Comme je vous le disais hier, j’ai relu Passionnément givrée en essayant de me mettre dans la peau de mes lecteurs. J’y suis plus ou moins arrivée je crois. Au début, mon œil traquait tous les petits défauts et puis je me suis dit stop, je lis pour prendre du plaisir, pas pour corriger et je me suis laissée emporter.
Il y a des passages que j’adore, que je trouve drôles, d’autres émouvants, et puis j’ai trouvé quelques longueurs, des passages où je me disais ouais bon et ça nous mène où tout ça ? Des passages, aussi, où mon écriture est maladroite. Si on me laissait faire, je corrigerai encore et encore. Mais, en terminant ma lecture, je me suis rendu compte que j’étais très fière de ce premier roman.

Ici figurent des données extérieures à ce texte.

(* ===== verification/Store.v ===== *)
(** The model store ([impossible-models/src/store.rs]): status, verified capabilities,
    import, discovery and deletion, and the locks that serialize them.

    The operations are programs over [Disk] composed of the transactions of [Cache] and
    the file operations of [Files]; the manifest's key comes from [Identity]. *)

From Stdlib Require Import NArith Lia Ascii.
From stdpp Require Import base strings gmap list.
From S2P Require Import Prelude Core Std Config Manifest Disk Cache Identity Files.
Import Manifest Disk Cache Files.

Local Open Scope string_scope.
Local Open Scope list_scope.
Local Open Scope rust_scope.

Module Store.

Definition LOCK_WAIT_LIMIT : N := 1000.
Definition MAX_DISCOVERY_ROOTS : N := 64.
Definition MAX_DISCOVERY_ENTRIES : N := 1024.

(** * Locks

    A lock attempt is observed: it is granted, contended, or fails; [clock] is the time
    (in milliseconds) each [Instant::now()] of the loop reads, [cancels] what the
    caller's cancellation answers.  The attempts of one call, in order. *)

Inductive LockReply := Granted | Contended | LockFails (e : Error).

Record LockObs := mk_LockObs {
  lock_parent : result Error unit;    (* create_dir_all(parent), reject_reparse_components *)
  lock_metadata : result Error (option Kind);
  parent_metadata : result Error Kind;
  attempts : list LockReply;
  cancels : list bool;
  start : N;
  clock : list N;
}.

Fixpoint lock_attempts (deadline : N) (replies : list LockReply) (cancels : list bool) (clock : list N)
    : option (result Error unit) :=
  match replies with
  | [] => None
  | reply :: replies =>
    if hd false cancels then Some (Err ECancelled) else
    match reply with
    | Granted => Some (Ok tt)
    | LockFails e => Some (Err e)
    | Contended =>
      match clock with
      | [] => None
      | now :: clock =>
        if (deadline <=? now)%N then Some (Err EBusy) else lock_attempts deadline replies (tl cancels) clock
      end
    end
  end.

Definition acquire_store_lock_with_cancel (o : LockObs) : option (result Error unit) :=
  match (let? _ := lock_parent o in let? m := lock_metadata o in let? p := parent_metadata o in Ok (m, p)) with
  | Err e => Some (Err e)
  | Ok (m, p) =>
    if is_reparse p || (match m with Some k => is_reparse k | None => false end)
    then Some (Err (EInvalid "model lock path cannot be a symlink"))
    else lock_attempts (start o + LOCK_WAIT_LIMIT) (attempts o) (cancels o) (clock o)
  end.

(** The lock of an installation ([acquire_lock] of [install.rs]).  An attempt opens the file
    and tries the lock, with the same answer to contention of either; unlike above, the
    caller's cancellation is looked at only when an attempt was contended. *)
Fixpoint install_attempts (deadline : N) (replies : list LockReply) (cancels : list bool) (clock : list N)
    : option (result Error unit) :=
  match replies with
  | [] => None
  | Granted :: _ => Some (Ok tt)
  | LockFails e :: _ => Some (Err e)
  | Contended :: replies =>
    if hd false cancels then Some (Err ECancelled) else
    match clock with
    | [] => None
    | now :: clock =>
      if (deadline <=? now)%N then Some (Err EBusy) else install_attempts deadline replies (tl cancels) clock
    end
  end.

Definition acquire_lock (o : LockObs) : option (result Error unit) :=
  match (let? _ := lock_parent o in lock_metadata o) with
  | Err e => Some (Err e)
  | Ok m =>
    if match m with Some k => is_reparse k | None => false end
    then Some (Err (EInvalid "lock file cannot be a symlink or reparse point"))
    else install_attempts (start o + LOCK_WAIT_LIMIT) (attempts o) (cancels o) (clock o)
  end.

(** The shared lease of a runtime: the file is opened once, then the lock is tried. *)
Fixpoint shared_attempts (deadline : N) (replies : list LockReply) (clock : list N) : option (result Error unit) :=
  match replies with
  | [] => None
  | Granted :: _ => Some (Ok tt)
  | LockFails e :: _ => Some (Err e)
  | Contended :: replies =>
    match clock with
    | [] => None
    | now :: clock => if (now <? deadline)%N then shared_attempts deadline replies clock else Some (Err EBusy)
    end
  end.

Definition acquire_shared_store_lock (o : LockObs) (opened : result Error unit) : option (result Error unit) :=
  match (let? _ := lock_parent o in lock_metadata o) with
  | Err e => Some (Err e)
  | Ok m =>
    if match m with Some k => is_reparse k | None => false end
    then Some (Err (EInvalid "model lock path cannot be a reparse point")) else
    match opened with
    | Err e => Some (Err e)
    | Ok _ => shared_attempts (start o + LOCK_WAIT_LIMIT) (attempts o) (clock o)
    end
  end.

(** Deletion does not wait. *)
Definition acquire_delete_lock (o : LockObs) (opened : result Error unit) (reply : LockReply) : result Error unit :=
  let? _ := lock_parent o in
  let? m := lock_metadata o in
  ensure negb (match m with Some k => is_reparse k | None => false end)
    else EInvalid "model lock path cannot be a reparse point" in
  let? _ := opened in
  match reply with
  | Granted => Ok tt
  | Contended => Err EInUse
  | LockFails e => Err e
  end.

(** * Operations *)

Section store.
Context {U : UrlCrate} {J : JsonCrate}.
Context (sha256_hex : string → string) (to_vec : Identity.SemanticContract → result string string).
Context (trust_root : Identity.TrustRoot) (pid : N) (fuel : nat).

Definition key := Identity.key sha256_hex to_vec.
Definition never : prog (result Error bool) := Ret (Ok false).

(** A shared or exclusive lock is held by the returned guard until it is dropped; the
    argument of an operation is what acquiring it answered. *)
Definition Lock := result Error unit.

Fixpoint verify_artifacts (cancelled : prog (result Error bool)) (directory : Path) (l : list Artifact)
    : prog (result Error bool) :=
  match l with
  | [] => Ret (Ok true)
  | a :: l =>
    do? ok := verify_contained_artifact sha256_hex cancelled directory a in
    if ok : bool then verify_artifacts cancelled directory l else Ret (Ok false)
  end.

Definition status_inner (m : Manifest) (cancelled : prog (result Error bool)) : prog (result Error ModelVerificationStatus) :=
  do? k := Ret (key m) in
  let directory := model_dir k in
  prog_bind (reject_reparse_components [] (map Normal directory)) (λ r,
    match r with
    | Err _ => Ret (Ok Invalid)
    | Ok _ =>
      prog_bind (io (SymlinkMetadata directory)) (λ r,
        match r with
        | Err NotFound => Ret (Ok Missing)
        | Err e => Ret (Err (of_io e))
        | Ok kind =>
          if is_reparse kind || negb (is_dir kind) then Ret (Ok Invalid) else
          prog_bind (read_contained_manifest directory) (λ r,
            match r with
            | Ok stored =>
              if bool_decide (stored = m) then
                do? intact := verify_artifacts cancelled directory (artifacts stored) in
                if intact : bool then
                  do? trusted := Ret (Identity.trusts sha256_hex to_vec trust_root stored) in
                  Ret (Ok (if trusted : bool then Loadable else IntegrityVerified))
                else Ret (Ok Invalid)
              else Ret (Ok Invalid)
            | Err _ => Ret (Ok Invalid)
            end)
        end)
    end).

Definition status_with_cancel (m : Manifest) (cancelled : prog (result Error bool)) (lock : Lock)
    : prog (result Error ModelVerificationStatus) :=
  do? _ := Ret (validate m) in
  do? stop := cancelled in
  if stop : bool then Ret (Err ECancelled) else
  do? k := Ret (key m) in
  do? _ := prog_bind (io (SymlinkMetadata (repair_marker k))) (λ r,
    match r with
    | Ok _ => do? _ := Ret lock in reconcile_repair k pid fuel
    | Err NotFound => Ret (Ok tt)
    | Err e => Ret (Err (of_io e))
    end) in
  status_inner m cancelled.

Definition status (m : Manifest) (lock : Lock) : prog (result Error ModelVerificationStatus) :=
  status_with_cancel m never lock.
Definition verify (m : Manifest) (lock : Lock) : prog (result Error ModelVerificationStatus) := status m lock.

(** The capability: the manifest and the directory it was verified in. *)
Record VerifiedModel := mk_VerifiedModel { vm_manifest : Manifest; vm_root : Path }.

Definition status_name (s : ModelVerificationStatus) : string :=
  match s with
  | Missing => "Missing" | Invalid => "Invalid" | IntegrityVerified => "IntegrityVerified" | Loadable => "Loadable"
  end.

(** One round per pair of locks: the repair lock and the shared lease. *)
Fixpoint verified_rounds (m : Manifest) (k : string) (rounds : list (Lock * Lock)) : prog (result Error VerifiedModel) :=
  match rounds with
  | [] => Diverge
  | (repair_lock, lease) :: rounds =>
    do? _ := prog_bind (io (SymlinkMetadata (repair_marker k))) (λ r,
      match r with
      | Ok _ => do? _ := Ret repair_lock in reconcile_repair k pid fuel
      | Err NotFound => Ret (Ok tt)
      | Err e => Ret (Err (of_io e))
      end) in
    do? _ := Ret lease in
    prog_bind (io (SymlinkMetadata (repair_marker k))) (λ r,
      match r with
      | Ok _ => verified_rounds m k rounds
      | Err NotFound =>
        do? s := status_inner m never in
        Ret (if bool_decide (s = Loadable) then Ok (mk_VerifiedModel m (model_dir k))
             else Err (EInvalid ("model is not loadable after verification: " +:+ status_name s)))
      | Err e => Ret (Err (of_io e))
      end)
  end.

Definition verified_model (m : Manifest) (rounds : list (Lock * Lock)) : prog (result Error VerifiedModel) :=
  do? _ := Ret (validate m) in
  do? k := Ret (key m) in
  verified_rounds m k rounds.

(** [VerifiedModel::revalidate_integrity] *)
Fixpoint revalidate_artifacts (root : Path) (l : list Artifact) : prog (result Error unit) :=
  match l with
  | [] => Ret (Ok tt)
  | a :: l =>
    do? ok := verify_contained_artifact sha256_hex never root a in
    if ok : bool then revalidate_artifacts root l else Ret (Err (EInvalid "artifact changed after verification"))
  end.
Definition revalidate_integrity (v : VerifiedModel) : prog (result Error unit) :=
  do? stored := read_contained_manifest (vm_root v) in
  if bool_decide (stored ≠ vm_manifest v) then Ret (Err (EInvalid "stored manifest changed after verification"))
  else revalidate_artifacts (vm_root v) (artifacts stored).

(** ** Import *)

Definition installed (s : ModelVerificationStatus) : bool :=
  match s with IntegrityVerified | Loadable => true | _ => false end.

Bien sûr qu’il n’est pas parfait, bien sûr que j’aurais pu changer des choses, mais c’est mon roman, mon premier et finalement ces maladresses que j’ai perçues (de mon point de vue, sachant que je suis ma pire ennemie, je ne suis jamais satisfaite !) le rendent encore plus attachant. C’est un peu comme avec son premier enfant, on fait des erreurs, on apprend et avec le deuxième on agit mieux. C’est avec l’expérience qu’on apprend comme on dit.

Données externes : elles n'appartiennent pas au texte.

Lemma view_set_top V d fs : viewed k E V fs → tops fs !! d = None → viewed k E V (set_top d fs).
Proof.
  intros [[L1 L2 L3 L4 L5] ] Hd. split; try done. split; simpl; try done.
  1-3: rewrite lookup_insert_ne; [done|]; intros ->; congruence.
  destruct (decide (d = "quarantine")) as [->|]; [right; apply lookup_insert_eq|by rewrite lookup_insert_ne].
Qed.

Lemma view_unstage V fs :
  viewed k E V fs →
  viewed k E (mk_View (final V) None (marked V) (backup V) (kept V)) (drop_entry "staging" (k +:+ ".partial") fs).
Proof.
  intros H. pose proof H as [? H1 H2 H3 H4 _ (T1 & T2 & T3)]. simpl in H1, H2, H3, H4.
  eapply viewed_intro; [exact H|done|done|done|..]; simpl.
  - by rewrite lookup_delete_ne.
  - by rewrite lookup_delete_eq.
  - rewrite lookup_delete_ne; [done|by intros [=]].
  - rewrite lookup_delete_ne; [done|by intros [=]].
  - intros p Hp. rewrite lookup_delete_ne; [done|]. intros <-. apply Hp. right. left.
  - split_and!; simpl; [done|done|done].
Qed.

Definition free_top (d : string) (fs : Fs) : Prop := tops fs !! d = None ∨ tops fs !! d = Some KDir.

(** Everything here happens to a cache with [f] installed and something staged: that holds
    wherever it stops, and a failure says no more. *)
Definition with_staged (f st : option Node) : View := mk_View f st false None None.
Definition safe_point (b : bool) (f : option Node) (C : Fs → Prop) (Q : result Error unit → Fs → Prop) : Prop :=
  ∀ st s, viewed k E (with_staged f st) s → C s ∧ (b = true → ∀ e, Q (Err e) s).

Lemma wp_quiet {A} b (p : prog (result Error A)) (c : A → prog (result Error unit)) a f st C Q fs :
  safe_point b f C Q → settles b p fs a → viewed k E (with_staged f st) fs →
  (∀ s, quiet fs s → viewed k E (with_staged f st) s → wp b (c a) C Q s) → wp b (try p c) C Q fs.
Proof.
  intros HS Hp HV Hk. eapply (wp_viewed k E b); [exact Hp|by apply HS|exact HV|reflexivity|]. intros s Hs Hv _. by apply Hk.
Qed.

(** A call that leaves a view, done or disturbed. *)
Lemma wp_change {R} b (o : Op R) r (c : R → prog (result Error unit)) f st st' C Q fs :
  safe_point b f C Q → viewed k E (with_staged f st) fs →
  perform o fs = (Ok r, (perform o fs).2) → viewed k E (with_staged f st') (perform o fs).2 →
  (∀ d, ∃ e st'', (react (Disturbed d) o fs).1 = Err e ∧ viewed k E (with_staged f st'') (react (Disturbed d) o fs).2) →
  wp b (c r) C Q (perform o fs).2 → wp b (try (call o) c) C Q fs.
Proof.
  intros HS HV Hp Hv Hd Hk. apply wp_try, wp_lift. cbn [wp io]. split_and!; [by eapply HS| |].
  - rewrite Hp. cbn [fst snd map_err]. done.
  - intros Hb d. destruct (Hd d) as (e & st'' & -> & Hv''). cbn [map_err]. by eapply HS.
Qed.

Lemma prepare_directories_wp b l f st C Q fs :
  safe_point b f C Q → viewed k E (with_staged f st) fs → Forall (λ d, free_top d fs) l →
  (∀ s, viewed k E (with_staged f st) s → Q (Ok tt) s) →
  wp b (prepare_directories l) C Q fs.
Proof.
  intros HS. revert fs. induction l as [|d l IH]; intros fs HV Hl HQ; [by apply HQ|].
  apply Forall_cons in Hl as [Hd Hl]. cbn [prepare_directories].
  assert (perform (CreateDirAll [d]) fs = (Ok tt, (perform (CreateDirAll [d]) fs).2) ∧
    let s := (perform (CreateDirAll [d]) fs).2 in
    viewed k E (with_staged f st) s ∧ tops s !! d = Some KDir ∧ Forall (λ d, free_top d s) l) as (Hp & Hv & Hds & Hls).
  { unfold perform. destruct Hd as [Hd|Hd]; rewrite Hd; cbn [snd]; split_and!; try done.
    - by apply view_set_top.
    - apply lookup_insert_eq.
    - eapply Forall_impl; [exact Hl|]. intros e He. unfold free_top. simpl.
      destruct (decide (d = e)) as [->|]; [right; apply lookup_insert_eq|by rewrite lookup_insert_ne]. }
  eapply (wp_change b _ tt); [done|exact HV|exact Hp|exact Hv|intros x; by exists IoFault, st|].
  set (s := (perform (CreateDirAll [d]) fs).2) in *. clearbody s.
  eapply wp_quiet; [done|by apply settles_contained; [|eapply linked_top]|exact Hv|]. intros s1 Hq1 Hs1.
  eapply wp_quiet; [done|eapply settles_lift, settles_sync|exact Hs1|].
  { destruct Hq1 as (Ht & _). simpl. by rewrite Ht. }
  intros s2 Hq2 Hs2. apply IH; [done| |done]. destruct Hq1 as (Ht1 & _), Hq2 as (Ht2 & _).
  eapply Forall_impl; [exact Hls|]. intros e He. unfold free_top in *. by rewrite Ht2, Ht1.
Qed.

(** From an empty place on. *)
Lemma create_staging_wp b f C Q fs :
  safe_point b f C Q → viewed k E (with_staged f None) fs →
  (∀ s, viewed k E (with_staged f (Some (Dir []))) s → Q (Ok tt) s) →
  wp b (do? _ := call (CreateDirAll (staging_dir k)) in
        do? _ := ensure_contained_directory [] (staging_dir k) in
        do? _ := call (SyncDir (staging_dir k)) in
        do? _ := call (SyncDir (parent (staging_dir k))) in
        call (SyncDir [])) C Q fs.
Proof.
  intros HS HV HQ.
  assert (perform (CreateDirAll (staging_dir k)) fs = (Ok tt, set_entry "staging" (k +:+ ".partial") (Dir []) fs)) as Hp.
  { unfold perform, staging_dir. rewrite (lay_staging _ (vw_layout _ _ _ _ HV)). pose proof (vw_staged _ _ _ _ HV) as H. simpl in H. by rewrite H. }
  assert (viewed k E (with_staged f (Some (Dir []))) (set_entry "staging" (k +:+ ".partial") (Dir []) fs)) as Hv.
  { eapply (viewed_quiet k E _ (set_below "staging" (k +:+ ".partial") (Dir []) fs)); [done|].
    apply (view_staged k E _ (Dir []) fs HV). by eexists. }
  eapply (wp_change b _ tt); [done|exact HV|by rewrite Hp|rewrite Hp; exact Hv|intros x; by exists IoFault, None|]. rewrite Hp. cbn [snd].
  pose proof (vw_staged _ _ _ _ Hv) as Hst. simpl in Hst.
  eapply wp_quiet; [done|apply settles_contained|exact Hv|].
  { simpl. by rewrite Hst. }
  { eapply linked_entry; [apply Hv|exact Hst]. }
  intros s1 Hq1 Hs1. eapply wp_quiet; [done|eapply settles_lift, settles_sync; by rewrite (viewed_staged k E _ s1 Hs1)|exact Hs1|].
  intros s2 _ Hs2. eapply wp_quiet; [done|eapply settles_lift, settles_sync; simpl; apply Hs2|exact Hs2|].
  intros s3 _ Hs3. apply wp_lift. eapply wp_sync; [done|by eapply HS| |intros Hb; by eapply HS]. apply HQ.
  eapply viewed_quiet; [apply calm_flush|done].
Qed.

Maintenant, je ne peux que souhaiter que mon roman trouve ses lecteurs ici et peut-être même ailleurs. Je caresse toujours le rêve de publier mon roman dans une maison d’édition française, chez moi. Mon autre chez moi. Quand je serai en France en mai, j’irai d’ailleurs le soumettre à quelques éditeurs que je connais plus ou moins. On verra.
Pour le moment, je m’installe confortablement pour vivre une autre étape, l’un des meilleurs parait-il, celle qui nous permet de savoir pourquoi on écrit : la rencontre avec son public. Je suis déjà tellement touchée de recevoir des mails des lecteurs de mon blogue qui me disent combien ils ont hâte de lire mon roman. Je suis touchée et en même temps je leur dis et je vous le dis aussi à vous : ne vous faites pas trop d’attentes, c’est le meilleur moyen d’être déçue.

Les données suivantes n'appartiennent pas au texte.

(** The body loop of [Installer::download]: each chunk is counted, hashed ([digest] is what
    has been hashed) and written. *)
Fixpoint receive (o : Install.InstallOptions) (file : Path) (expected received : N) (digest : string)
    (chunks : list Install.Chunk) : prog (result Error (N * string)) :=
  match chunks with
  | [] => Ret (Ok (received, digest))
  | Install.CCancelled :: _ => Ret (Err ECancelled)
  | Install.CFailed e :: _ => Ret (Err e)
  | Install.CData bytes :: chunks =>
    do? received := Ret (ok_or (checked_add u64_max received (str_len bytes)) (EInvalid "artifact length overflow")) in
    if ((expected <? received) || (Install.max_artifact_bytes o <? received))%N
    then Ret (Err (SizeLimit (N.min expected (Install.max_artifact_bytes o)) received)) else
    do? _ := call (WriteAll file bytes) in
    receive o file expected received (digest +:+ bytes) chunks
  end.

(** [Installer::download] *)
Definition download (o : Install.InstallOptions) (e : Install.DownloadEnv) (staging : Path) (relative : list Component)
    (a : Artifact) : prog (result Error unit) :=
  do? u := Ret (ok_or (url_parse (url a)) (EInvalid "invalid artifact URL")) in
  do? response := Ret (Install.follow o e (N.to_nat (Install.max_redirects o)) 0 u).2 in
  do? _ := Ret (Install.validate_content_length response (size a)) in
  do? file := create_new_contained_file staging relative in
  do? got := receive o file (size a) 0 "" (Install.body response) in
  do? _ := call (SyncFile file) in
  do? md := call (HandleMetadata file) in
  if negb (fst got =? size a)%N then Ret (Err (SizeLimit (size a) (fst got))) else
  let actual := sha256_hex (snd got) in
  if negb (String.eqb actual (sha256 a)) then Ret (Err (HashMismatch (sha256 a) actual)) else
  if negb (is_file (fst md)) || negb (snd md =? size a)%N
  then Ret (Err (EInvalid "staged artifact changed while writing")) else
  revalidate_contained_path staging relative.

(** The artifact loop; every artifact meets its own server. *)
Fixpoint download_all (o : Install.InstallOptions) (net : Artifact → Install.DownloadEnv) (staging : Path)
    (l : list Artifact) : prog (result Error unit) :=
  match l with
  | [] => Ret (Ok tt)
  | a :: l =>
    let relative := components (path a) in
    do? _ := create_contained_parent_directories staging relative in
    do? _ := download o (net a) staging relative a in
    download_all o net staging l
  end.

(** The identity record. *)
Definition write_identity (m : Manifest) (staging : Path) : prog (result Error unit) :=
  do? manifest_bytes := Ret (to_json m) in
  do? file := create_new_contained_file staging [Normal MANIFEST_FILE] in
  do? _ := call (WriteAll file manifest_bytes) in
  do? _ := call (SyncFile file) in
  do? md := call (HandleMetadata file) in
  if negb (is_file (fst md)) || negb (snd md =? str_len manifest_bytes)%N
  then Ret (Err (EInvalid "staged manifest changed while writing")) else
  revalidate_contained_path staging [Normal MANIFEST_FILE].

(** What the transaction meets besides the disk: the servers, the commit gate when it is
    reached, and what acquiring its locks answers (of the three statuses, and its own). *)
Record Surroundings := mk_Surroundings {
  net : Artifact → Install.DownloadEnv;
  gate : Install.GateState;
  first_lock : Lock;
  own_lock : Lock;
  second_lock : Lock;
  last_lock : Lock;
}.

(** The part after the second status: staging, the gate and the durable phase. *)
Definition stage_and_commit (o : Install.InstallOptions) (w : Surroundings) (m : Manifest) (k : string)
    : prog (result Error ModelVerificationStatus) :=
  do? _ := prepare_staging (staging_dir k) in
  do? _ := download_all o (net w) (staging_dir k) (artifacts m) in
  do? stop := asks in
  if stop : bool then Ret (Err ECancelled) else
  if negb (fst (Install.begin_commit (gate w))) then Ret (Err ECancelled) else
  do? _ := write_identity m (staging_dir k) in
  do? _ := promote k pid fuel (staging_dir k) in
  status sha256_hex to_vec trust_root pid fuel m (last_lock w).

Je n’ai pas écrit l’oeuvre du siècle qui va révolutionner toute une génération, ça c’est certain, mais je pense avoir écrit un roman qui permettra à celui qui le lira de rire, de se reconnaitre parfois dans certaines réflexions, certaines situations, de s’évader (mon roman se passe au Québec et en France) et de réfléchir un peu aussi. Et je suis fière de ça.